Der 10. Spieltag im Überblick


Das Duell der beiden Absteiger begann für den FC wunschgemäß. Schon nach drei Minuten brachte Goalgetter Lukas Podolski die Kölner in Führung. Nach einem schönen Doppelpass mit Streit hatte der Nationalspieler keine Mühe, die Kugel im Netz der "Löwen" zu versenken. Dies war schon das neunte Saisontor und der sechste Treffer des 19-Jährigen in Serie. Die Münchner spielten bis zum Strafraum gut mit, ließen aber vor dem Gehäuse fast jegliche Torgefahr vermissen. Die einzige echte Chance in den ersten 45 Minuten resultierte bezeichnenderweise aus einer Standardsituation. Nach einer Freistoßflanke von Gebhardt vom rechten Flügel setzte sich Costa durch, platzierte den Ball aber auf der Latte. Nach dem Abpraller verpasste zunächst Lepoint, ehe Komljenovic und Sinkiewicz mit den Köpfen zusammenrasselten. Der Münchner musste mit einer Platzwunde ausgewechselt werden, während Sinkiewicz nach einer Behandlungspause weiter machen konnte. Außer einem Distanzschuss von Lehmann hatten die Sechziger vor dem Wechsel nichts mehr zu bieten. Der FC agierte insgesamt wesentlich entschlossener und mit viel mehr Zug zum Tor. Entsprechend hatten die Kölner auch einige hochkarätige Möglichkeiten. Hofmann rettete mit einer Glanztat gegen Streit (38.), ehe Voigt auf 2:0 erhöhte (39.). Achenbach brachte eine Flanke von links in die Mitte, wo Shao Voigt laufen ließ und der Kölner keine Mühe hatte, aus kurzer Distanz einzuköpfen. Kurz vor der Pause hätte der FC sogar noch nachlegen können, doch Scherz vergab nach sehenswertem Zusammenspiel mit Podolski.

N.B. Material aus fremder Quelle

(** A vertex with a smaller number is reached without [d]. *)
Lemma avoids_low d x : V x -> num x < num d -> avoids E r d x.
Proof.
  intros Hx. refine (rtc_ind_r (fun x => num x < num d -> avoids E r d x) r _ _ x (dt_reach _ _ _ _ _ T x Hx)).
  - intros Hd. apply av_root. intros ->. lia.
  - intros y z _ Hyz IH Hd. apply (dt_par _ _ _ _ _ T) in Hyz as (He & Hn & ? & ?). eapply av_step; [apply IH; lia|done|]. intros ->. lia.
Qed.

(** ** The dominator theorem *)

Section dominators.
Variable semi : nat -> nat.

(** [semi u] starts a high path to [u], and no start has a smaller number. *)
Record semidominator (u : nat) : Prop := {
  sd_V : V u;
  sd_anc : anc (semi u) u;
  sd_ne : semi u <> u;
  sd_path : high_path E num (num u) (semi u) u;
  sd_low : forall x, V x -> high_path E num (num u) x u -> num (semi u) <= num x;
}.

Lemma sd_lt u : semidominator u -> num (semi u) < num u.
Proof. intros [_ Ha Hne _ _]. destruct (anc_num _ _ Ha); [done|lia]. Qed.

(** A strict dominator of [v] is at or above its semidominator. *)
Lemma strict_dominator_num d v : semidominator v -> V d -> d <> v -> ~ avoids E r d v -> num d <= num (semi v).
Proof.
  intros Hs Hd Hne Hav. pose proof (sd_lt v Hs) as Hlt. destruct Hs as [HV Ha Hn Hp _]. apply Nat.nlt_ge. intros Hl.
  apply Hav. destruct (decide (num d <= num v)) as [Hle|Hgt]; [|apply avoids_low; [done|lia]].
  eapply avoids_high; [|exact Hp|done|done]. apply avoids_low; [by eapply anc_V|done].
Qed.

(** Clause 1: no vertex between has a smaller semidominator. *)
Lemma dominator_clause1 v : semidominator v ->
  (forall u, anc u v -> num (semi v) < num u -> semidominator u /\ num (semi v) <= num (semi u)) -> ~ avoids E r (semi v) v.
Proof.
  intros Hs Hu Hav. pose proof (sd_lt v Hs) as Hlt. assert (V (semi v)) as HV by (destruct Hs; by eapply anc_V).
  destruct (avoids_enter _ _ HV Hav Hlt) as (x & Hx & Hxd & Hp). destruct (hp_enter _ _ _ Hx Hp Hlt) as (y & Hy & Hyn & Hxy).
  destruct (Hu y Hy Hyn) as [Hsy Hle]. pose proof (sd_low _ Hsy x Hx Hxy). lia.
Qed.

(** Clause 2: the dominator of a vertex between that has the smallest semidominator. *)
Lemma dominator_clause2 v y : semidominator v -> semidominator y -> anc y v -> num (semi v) < num y ->
  (forall u, anc u v -> num (semi v) < num u -> semidominator u /\ num (semi y) <= num (semi u)) ->
  ~ avoids E r (semi y) y -> ~ avoids E r (semi y) v.
Proof.
  intros Hsv Hsy Hyv Hvy Hu Hd Hav. pose proof (sd_lt y Hsy) as Hlt. pose proof (anc_le _ _ Hyv) as Hle.
  assert (V (semi y)) as HV by (destruct Hsy; by eapply anc_V).
  destruct (avoids_enter (semi y) v) as (x & Hx & Hxd & Hp); [done..|lia|].
  destruct (hp_enter _ _ _ Hx Hp) as (u & Huv & Hun & Hxu); [lia|].
  destruct (decide (num (semi v) < num u)) as [Hbelow|Habove].
  { destruct (Hu u Huv Hbelow) as [Hsu Hm]. pose proof (sd_low _ Hsu x Hx Hxu). lia. }
  apply Hd. apply (avoids_tree _ u); [|done|].
  - eapply avoids_high; [|exact Hxu|lia|]; [by apply avoids_low|]. intros ->. lia.
  - apply (dt_interval _ _ _ _ _ T u y v); [apply Hsy|apply Hsv|done|lia|done].
Qed.

(** The dominators that the two clauses give are immediate. *)
Lemma clause1_immediate d v : semidominator v -> V d -> d <> v -> ~ avoids E r d v -> ~ avoids E r d (semi v).
Proof.
  intros Hs Hd Hne Hav Ha. apply Hav. pose proof (strict_dominator_num d v Hs Hd Hne Hav). pose proof (sd_lt v Hs).
  eapply avoids_high; [exact Ha|apply Hs|lia|done].
Qed.

Lemma clause2_immediate d v y : semidominator v -> semidominator y -> anc y v -> num (semi v) < num y ->
  V d -> d <> v -> ~ avoids E r d v -> ~ avoids E r d (semi y).
Proof.
  intros Hsv Hsy Hyv Hvy Hd Hne Hav Ha. apply Hav. pose proof (strict_dominator_num d v Hsv Hd Hne Hav).
  apply (avoids_tree _ y); [|lia|done]. eapply avoids_high; [exact Ha|apply Hsy|lia|]. intros ->. lia.
Qed.
End dominators.
End semidominators.

(** ** The tree of [dfs] *)

Definition tpar (par : list (option nat)) (q n : nat) : Prop := par !! n = Some (Some q).

Lemma tpar_insert par n p q m : n < length par -> tpar (<[n := p]> par) q m <-> (m = n /\ p = Some q) \/ (m <> n /\ tpar par q m).
Proof.
  intros Hn. unfold tpar. destruct (decide (n = m)) as [<-|Hne].
  - rewrite list_lookup_insert_eq by done. naive_solver.
  - rewrite list_lookup_insert_ne by done. naive_solver.
Qed.

Section dfs_tree_inv.
Context `{Successors G} `{!StartNode G}.
Variable g : G.
Notation edge := (edge (successors g)).

(** The stack below an entry belongs to ancestors of the entry's parent, and what is not on the
    stack is finished. *)
Record dfs_inv (nodes : list (nat * option nat)) (acc : list nat) (par : list (option nat)) : Prop := {
  di_first : acc = [] -> exists n, nodes = [(n, None)];
  di_last : forall e l, e ∈ nodes -> last acc = Some l -> exists q, e.2 = Some q /\ rtc (tpar par) q l;
  di_sorted : StronglySorted (fun e1 e2 : nat * option nat =>
    forall q1 q2, e1.2 = Some q1 -> e2.2 = Some q2 -> rtc (tpar par) q2 q1) nodes;
  di_pending : forall x y, x ∈ acc -> edge x y -> y ∉ acc -> (y, Some x) ∈ nodes;
  di_cross : forall i j x y, acc !! i = Some x -> acc !! j = Some y -> edge x y -> i < j -> rtc (tpar par) x y;
  di_step : forall i x y, acc !! i = Some x -> acc !! S i = Some y -> exists q, tpar par q y /\ rtc (tpar par) q x;
  di_dom : forall q n, tpar par q n -> n ∈ acc;
}.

Nach dem Wechsel ließen es die Kölner etwas ruhiger angehen, kontrollierten die Begegnung aber weiterhin. Die Gäste aus München waren fast ausschließlich mit Schüssen aus der zweiten Reihe gefährlich, doch die Versuche von Shao (60.), Gebhardt (62.) und erneut Shao (69.) fanden nicht ihr Ziel. Von 1860 kam vor allem spielerisch zu wenig, um das Spiel noch drehen zu können.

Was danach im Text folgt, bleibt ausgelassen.